(* ===== verification/LeafClient.v ===== *)
(** * LeafClient: the connection to one leaf ([src/leaf_client.rs])

    An operation runs on the client and on the surroundings ([LeafClient * Env]):
    it reads the credentials when it needs them, sends requests one after the other
    and keeps the session id of the transport.  Each operation runs to its end here;
    operations of one client that interleave are in Awaits.v. *)
From S2P Require Import Prelude Text Json Protocol Env Config Notifications.
Open Scope string_scope.
Open Scope list_scope.

Record LeafClient := {
  lc_alias : string;
  lc_url : string;
  lc_transport : TransportType;
  lc_http : HttpClient;
  lc_auth_token : option string;
  lc_auth_token_file : option string;
  session_id : option string;
  next_id : Z;                       (** a 64-bit counter *)
}.

Definition with_session (o : option string) (c : LeafClient) : LeafClient :=
  {| lc_alias := lc_alias c; lc_url := lc_url c; lc_transport := lc_transport c;
     lc_http := lc_http c; lc_auth_token := lc_auth_token c;
     lc_auth_token_file := lc_auth_token_file c; session_id := o; next_id := next_id c |}.
Definition with_next_id (n : Z) (c : LeafClient) : LeafClient :=
  {| lc_alias := lc_alias c; lc_url := lc_url c; lc_transport := lc_transport c;
     lc_http := lc_http c; lc_auth_token := lc_auth_token c;
     lc_auth_token_file := lc_auth_token_file c; session_id := session_id c; next_id := n |}.

Definition PKG_VERSION : string := "0.1.0".

Section client.
Context `{!Os, !Http, !Serde, !MapOrder}.

(** The HTTP client of [new]: an unreadable or malformed CA certificate is skipped. *)
Definition http_client_of (t : Z) (config : ServerConfig) (pool : ConnectionPoolConfig)
  : HttpClient :=
  {| hc_timeout := F64.from_secs (default 30%Z (Config.timeout_seconds config));
     hc_connect_timeout := F64.from_secs (hc_timeout_seconds (health_check config));
     hc_pool_max_idle := max_idle_per_host pool;
     hc_pool_idle_timeout := F64.from_secs (idle_timeout_seconds pool);
     hc_accept_invalid_certs := negb (verify (tls config));
     hc_root_certificates :=
       match ca_cert_path (tls config) with
       | Some ca_path => match read_bytes t ca_path with
                         | Ok bytes => option_list (res_ok (certificate bytes))
                         | Err _ => []
                         end
       | None => []
       end |}.

Definition LeafClient_new (t : Z) (config : ServerConfig) (pool : ConnectionPoolConfig)
  : LeafClient :=
  {| lc_alias := Config.alias config; lc_url := Config.url config;
     lc_transport := Config.transport config;
     lc_http := http_client_of t config pool;
     lc_auth_token := Config.auth_token config;
     lc_auth_token_file := Config.auth_token_file config;
     session_id := None; next_id := 1 |}.

Definition resolve_auth_token (t : Z) (c : LeafClient) : option string :=
  match lc_auth_token c with
  | Some token => Some token
  | None =>
      match lc_auth_token_file c with
      | Some path => match read_file t path with
                     | Ok contents => Some (trim contents)
                     | Err _ => None
                     end
      | None => None
      end
  end.

Notation S := (LeafClient * Env)%type.
Definition streamable (c : LeafClient) : bool :=
  bool_decide (lc_transport c = StreamableHttp).

(** [fetch_add(1)] *)
Definition next_request_id : M S Z :=
  λ '(c, e), (next_id c, (with_next_id ((next_id c + 1) mod 2 ^ 64) c, e)).

Definition set_session (o : option string) : M S unit :=
  λ '(c, e), (tt, (with_session o c, e)).

Definition auth_header (t : Z) (c : LeafClient) : list (string * string) :=
  match resolve_auth_token t c with
  | Some token => [("authorization", "Bearer " +:+ token)]
  | None => []
  end.
Definition session_header (c : LeafClient) : list (string * string) :=
  match session_id c with Some id => [("mcp-session-id", id)] | None => [] end.

(** The request [send_once] builds *)
Definition post_request (t : Z) (c : LeafClient) (body : Value) : HttpRequest :=
  {| hq_method := POST; hq_url := lc_url c;
     hq_headers :=
       ("content-type", "application/json") :: auth_header t c ++
       (if streamable c
        then ("accept", "application/json, text/event-stream") :: session_header c
        else []);
     hq_body := Some body |}.

Definition strip_space (payload : string) : string :=
  default payload (strip_prefix " " payload).

(** Append a [data:] payload to the text gathered so far *)
Definition push_data (data payload : string) : string :=
  (if is_empty data then "" else data +:+ nl) +:+ strip_space payload.

(** One line of [parse_sse_body] *)
Definition sse_body_line (data raw : string) : string :=
  let line := default raw (strip_suffix (String CR "") raw) in
  if is_empty line || starts_with ":" line then data
  else match strip_prefix "data:" line with
       | Some rest => push_data data rest
       | None => data
       end.

Definition parse_sse_body (body : string) : option Value :=
  let data := foldl sse_body_line "" (lines body) in
  if is_empty data then None else res_ok (from_str data).

(** [serde_json::from_slice] refuses bytes that are not UTF-8. *)
Definition from_slice (bytes : string) : result string Value :=
  if utf8_valid bytes then from_str bytes else Err "invalid unicode code point".

Definition body_value (content_type bytes : string) : Value :=
  if starts_with "text/event-stream" content_type
  then default VNull (parse_sse_body (from_utf8_or_empty bytes))
  else default VNull (res_ok (from_slice bytes)).

Definition send_once (body : Value) : M S (result FederationError (Z * Value)) :=
  λ '(c, e),
    let '(r, e) := send (lc_http c) (post_request (now e) c body) e in
    match r with
    | Err err => (Err (LeafUnreachable (lc_alias c) err), (c, e))
    | Ok response =>
        let c := if streamable c then
                   match header_str "mcp-session-id" (hp_headers response) with
                   | Some id => with_session (Some id) c
                   | None => c
                   end
                 else c in
        let content_type := default "" (header_str "content-type" (hp_headers response)) in
        match body_bytes (hp_chunks response) with
        | Err err => (Err (LeafUnreachable (lc_alias c) err), (c, e))
        | Ok bytes => (Ok (hp_status response, body_value content_type bytes), (c, e))
        end
    end.

Definition leaf_error {A} (message : string) : M S (result FederationError A) :=
  λ '(c, e), (Err (LeafError (lc_alias c) message), (c, e)).

Definition rpc_request (id : Z) (meth : string) (params : Value) : Value :=
  json_obj [("jsonrpc", VString "2.0"); ("id", vint id); ("method", VString meth);
            ("params", params)].

Definition initialize_params : Value :=
  json_obj [("protocolVersion", VString "2025-11-25"); ("capabilities", json_obj []);
            ("clientInfo", json_obj [("name", VString "mcp-federation");
                                     ("version", VString PKG_VERSION)])].
(* ===== verification/Scenario.v ===== *)
(** * Scenario: a small deployment, for the witnesses

    Two leaves: [alpha] answers every request, [beta] refuses connections.  The
    instances are concrete, so the definitions of the other files evaluate on it. *)
From S2P Require Import Prelude Text Json Env F64 Config LeafClient.
From Stdlib Require Import QArith.
Open Scope string_scope.
Open Scope list_scope.

Definition os : Os :=
  {| env_var := λ _, None; read_file := λ _ _, Err "not found";
     read_bytes := λ _ _, Err "not found";
     system_time := λ t, (1700000000 * NANOS + t)%Z; uuid := λ n, "uuid-" +:+ fmt_nat n |}.

Definition serde : Serde := Json.Example.serde.

Definition mo : MapOrder :=
  {| map_order := λ A m, map_to_list m; map_order_perm := λ A m, reflexivity _ |}.

Definition tool (name description : string) : Value :=
  json_obj [("name", VString name); ("description", VString description)].
Definition alpha_tools : list Value := [tool "get" "Get a thing"; tool "put" "Put a thing"].

(** The answer of [alpha] to a JSON-RPC request *)
Definition alpha_result (meth : string) : Value :=
  if decide (meth = "initialize") then
    json_obj [("serverInfo", json_obj [("name", VString "mcp-federation")])]
  else if decide (meth = "tools/list") then json_obj [("tools", VArray alpha_tools)]
  else if decide (meth = "tools/call") then json_obj [("content", VString "done")]
  else json_obj [].

Definition ok_response (body : string) : HttpResponse :=
  {| hp_status := 200; hp_headers := [("content-type", Some "application/json")];
     hp_chunks := [Ok body] |}.

Definition http_alpha (rq : HttpRequest) : result string HttpResponse :=
  if starts_with "http://alpha" (hq_url rq) then
    Ok (ok_response
          match hq_body rq with
          | Some body =>
              Json.Example.bits (encode
                (json_obj [("result", alpha_result (default "" (get_str "method" body)))]))
          | None => "ok"
          end)
  else Err "connection refused".

Definition http : Http :=
  {| Env.http := λ _ _ rq, (NANOS, http_alpha rq);
     status_text := λ s, fmt_N (Z.to_N s);
     status_error := λ s, fmt_N (Z.to_N s);
     certificate := λ _, Err "no certificate" |}.

Definition server (name : string) : ServerConfig :=
  {| Config.alias := name; Config.url := "http://" +:+ name +:+ "/mcp";
     Config.auth_token := None; Config.auth_token_file := None;
     Config.transport := HttpPost; Config.tags := [];
     Config.health_check := HealthCheckConfig_default; Config.timeout_seconds := None;
     Config.tls := TlsConfig_default |}.

Definition env : Env := {| now := 0; uuids := 0; sent := [] |}.
(** A patch sent to the Kubernetes API *)
Record KubePatch := {
  kp_namespace : string;
  kp_name : string;
  kp_status : bool;                    (** of the status subresource *)
  kp_body : Value;
}.

Record World := {
  w_env : Env;
  w_heap : gmap nat LeafEntry;
  w_leaves : gmap string nat;          (** [Registry::leaves] *)
  w_pool : ConnectionPoolConfig;       (** [Registry::pool_config] *)
  w_broker : NotificationBroker;
  w_patches : list KubePatch;
  w_tasks : list Task;
}.

Definition set_env (x : Env) (w : World) : World :=
  {| w_env := x; w_heap := w_heap w; w_leaves := w_leaves w; w_pool := w_pool w;
     w_broker := w_broker w; w_patches := w_patches w; w_tasks := w_tasks w |}.
Definition set_heap (x : gmap nat LeafEntry) (w : World) : World :=
  {| w_env := w_env w; w_heap := x; w_leaves := w_leaves w; w_pool := w_pool w;
     w_broker := w_broker w; w_patches := w_patches w; w_tasks := w_tasks w |}.
Definition set_leaves (x : gmap string nat) (w : World) : World :=
  {| w_env := w_env w; w_heap := w_heap w; w_leaves := x; w_pool := w_pool w;
     w_broker := w_broker w; w_patches := w_patches w; w_tasks := w_tasks w |}.
Definition set_broker (x : NotificationBroker) (w : World) : World :=
  {| w_env := w_env w; w_heap := w_heap w; w_leaves := w_leaves w; w_pool := w_pool w;
     w_broker := x; w_patches := w_patches w; w_tasks := w_tasks w |}.
Definition set_patches (x : list KubePatch) (w : World) : World :=
  {| w_env := w_env w; w_heap := w_heap w; w_leaves := w_leaves w; w_pool := w_pool w;
     w_broker := w_broker w; w_patches := x; w_tasks := w_tasks w |}.
Definition set_tasks (x : list Task) (w : World) : World :=
  {| w_env := w_env w; w_heap := w_heap w; w_leaves := w_leaves w; w_pool := w_pool w;
     w_broker := w_broker w; w_patches := w_patches w; w_tasks := x |}.

Definition wnow (w : World) : Z := now (w_env w).
(** No life that was not opened *)
Lemma specified_opened lives trace lives' id x :
  specified lives trace lives' → lives' !! id = Some x →
  (∃ y, lives !! id = Some y ∧ ends y = ends x) ∨
  ∃ t sub info, (t, COpen sub info, Opened id) ∈ trace ∧ ends x = expiry t.
Proof.
  intros Hs Hx. induction Hs as [lives|t c a lives lives1 lives' trace Hp _ IH]; [left; eauto|].
  destruct (IH Hx) as [(y & Hy & He)|(t' & sub & info & Hin & He)];
    [|right; exists t', sub, info; split; [by right|done]].
  assert (∀ f, (∀ z, ends (f z) = ends z) → alter f id lives !! id = Some y →
    ∃ y, lives !! id = Some y ∧ ends y = ends x) as Halter.
  { intros f Hf. rewrite lookup_alter_eq, fmap_Some. intros (z & Hz & ->). exists z. by rewrite <- He, Hf. }
  assert (∀ id' f, (∀ z, ends (f z) = ends z) → alter f id' lives !! id = Some y →
    ∃ y, lives !! id = Some y ∧ ends y = ends x) as Halter'.
  { intros id' f Hf. destruct (decide (id' = id)) as [->|Hne]; [by apply Halter|].
    rewrite lookup_alter_ne by done. eauto. }
  destruct Hp as [sub info id' lives|id' b lives|id' found lives|id' found lives|id' lv found lives|lives].
  - apply lookup_insert_Some in Hy as [[-> <-]|[_ Hy]]; [|left; eauto].
    right. exists t, sub, info. split; [left|done].
  - left. eauto.
  - left. destruct found; [|eauto]. by eapply Halter'; [|exact Hy].
  - left. apply lookup_delete_Some in Hy as [_ Hy]. eauto.
  - left. destruct found; [|eauto]. by eapply Halter'; [|exact Hy].
  - left. eauto.
Qed.
Lemma specified_app lives tr1 tr2 lives' :
  specified lives (tr1 ++ tr2) lives' →
  ∃ lives1, specified lives tr1 lives1 ∧ specified lives1 tr2 lives'.
Proof.
  revert lives. induction tr1 as [|[[t c] a] tr1 IH]; intros lives; cbn; [intros Hs; exists lives; split; [constructor|done]|].
  inversion 1 as [|???? l1 ?? Hp Hs]; subst. destruct (IH _ Hs) as (l2 & H1 & H2).
  exists l2. split; [by econstructor|done].
Qed.
(** A session that is accepted was opened, and not so long ago that its token has expired. *)
Lemma accepted_opened tr1 t id tr2 lives' :
  specified ∅ (tr1 ++ (t, CCheck id, Said true) :: tr2) lives' →
  ∃ t0 sub info, (t0, COpen sub info, Opened id) ∈ tr1 ∧ unix_now t - 5 ≤ expiry t0.
Proof.
  intros (lives & H1 & H2)%specified_app.
  inversion H2 as [|???? l1 ?? Hp _]; subst. inversion Hp as [|??? Hb| | | |]; subst.
  destruct (proj1 Hb eq_refl) as (x & Hx & _ & He).
  destruct (specified_opened _ _ _ _ _ H1 Hx) as [(y & Hy & _)|(t0 & sub & info & Hin & Hends)]; [done|].
  exists t0, sub, info. split; [done|]. by rewrite <- Hends.
Qed.
End specification.

(** ** The code *)
Section code.
Context `{!Os, !Jwt}.

(** A call that gets the lock at [t] *)
Definition perform (t : Z) (c : Call) (m : SessionManager) : Answer * SessionManager :=
  match c with
  | COpen sub info => let '(id, m) := create_session t t sub info m in (Opened id, m)
  | CCheck id => (Said (validate_session t t id m), m)
  | CTouch id => (Silent, touch_session t id m)
  | CTerminate id => let '(b, m) := terminate_session id m in (Said b, m)
  | CSetLevel id lv => let '(b, m) := set_log_level id lv m in (Said b, m)
  | CPrune => (Silent, (prune_expired t m).2)
  end.

(** From [t] to [t'] *)
Inductive performed : Z → SessionManager → list (Z * Call * Answer) → Z → SessionManager → Prop :=
| performed_nil t t' m : t ≤ t' → performed t m [] t' m
| performed_cons t t1 c m trace t' m' :
    t ≤ t1 → performed t1 (perform t1 c m).2 trace t' m' →
    performed t m ((t1, c, (perform t1 c m).1) :: trace) t' m'.

Lemma performed_earlier t t1 m trace t' m' :
  t ≤ t1 → performed t1 m trace t' m' → performed t m trace t' m'.
Proof. intros Ht. destruct 1; constructor; lia || done. Qed.

(** ** The refinement *)
Context `{!JwtLaws} (limit : Z) (key : string).

(** An id is a token of this manager, and so decodes until its life ends. *)
Definition token_of (id : string) (x : Life) : Prop :=
  ∃ c, id = jwt_encode key c ∧ iss c = JWT_ISSUER ∧ exp c = ends x.

(** At [t] the table holds at least the fresh lives, and nothing else than lives. *)
Record represents (t : Z) (m : SessionManager) (lives : gmap string Life) : Prop := {
  rp_ttl : ttl m = limit;
  rp_key : hmac_key m = key;
  rp_held id st : sessions m !! id = Some st →
    ∃ x, lives !! id = Some x ∧ last_use x = last_active st ∧ level x = log_level st;
  rp_fresh id x : lives !! id = Some x → fresh limit t x → is_Some (sessions m !! id);
  rp_token id x : lives !! id = Some x → token_of id x;
}.

Lemma fresh_before t t' x : t ≤ t' → fresh limit t' x → fresh limit t x.
Proof. unfold fresh, since. lia. Qed.
Lemma represents_later t t' m lives : t ≤ t' → represents t m lives → represents t' m lives.
Proof. intros Ht []. split; eauto using fresh_before. Qed.

Lemma decodes t m lives id x :
  represents t m lives → lives !! id = Some x →
  is_ok (decode_claims t id m) = bool_decide (unix_now t - 5 ≤ ends x).
Proof.
  intros [_ Hk _ _ Ht] Hx. destruct (Ht id x Hx) as (c & -> & Hi & He).
  unfold decode_claims. rewrite Hk, <- He. case_bool_decide as Hb.
  - rewrite jwt_accepts; [done|rewrite Hi; by apply list_elem_of_singleton|done].
  - apply jwt_rejects_expired. lia.
Qed.

(** A session is valid exactly when its life is live. *)
Lemma valid_live t m lives id :
  represents t m lives →
  validate_session t t id m = true ↔ ∃ x, lives !! id = Some x ∧ live limit t x.
Proof.
  intros Hr. rewrite session_valid_iff. destruct (Hr) as [Htt _ Hh Hf _]. rewrite Htt.
  unfold live, fresh. split.
  - intros (Hd & st & Hst & Hlt). destruct (Hh id st Hst) as (x & Hx & Hu & _).
    exists x. rewrite (decodes _ _ _ _ _ Hr Hx), bool_decide_eq_true in Hd. by rewrite Hu.
  - intros (x & Hx & Hlt & He). rewrite (decodes _ _ _ _ _ Hr Hx), bool_decide_eq_true.
    split; [done|]. destruct (Hf id x Hx Hlt) as [st Hst]. exists st. split; [done|].
    destruct (Hh id st Hst) as (x' & Hx' & Hu & _). simplify_eq. by rewrite <- Hu.
Qed.
Lemma refused_live t m lives id :
  represents t m lives → validate_session t t id m = false →
  ∀ x, lives !! id = Some x → ¬ live limit t x.
Proof.
  intros Hr Hv x Hx Hl. apply not_true_iff_false in Hv. apply Hv, (valid_live t m lives id Hr). eauto.
Qed.
(** What is found *)
Lemma found_fresh t m lives id :
  represents t m lives →
  (∀ x, lives !! id = Some x → fresh limit t x → bool_decide (is_Some (sessions m !! id)) = true) ∧
  (bool_decide (is_Some (sessions m !! id)) = true → is_Some (lives !! id)).
Proof.
  intros [_ _ Hh Hf _]. split; [intros x Hx Hl; by apply bool_decide_eq_true, (Hf id x)|].
  rewrite bool_decide_eq_true. intros [st Hst]. destruct (Hh id st Hst) as (x & Hx & _). eauto.
Qed.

Description of the task: Every line that holds the word "induction" should be copied from the records above.

Solution to this exercise:
  intros Hs Hx. induction Hs as [lives|t c a lives lives1 lives' trace Hp _ IH]; [left; eauto|].
  revert lives. induction tr1 as [|[[t c] a] tr1 IH]; intros lives; cbn; [intros Hs; exists lives; split; [constructor|done]|].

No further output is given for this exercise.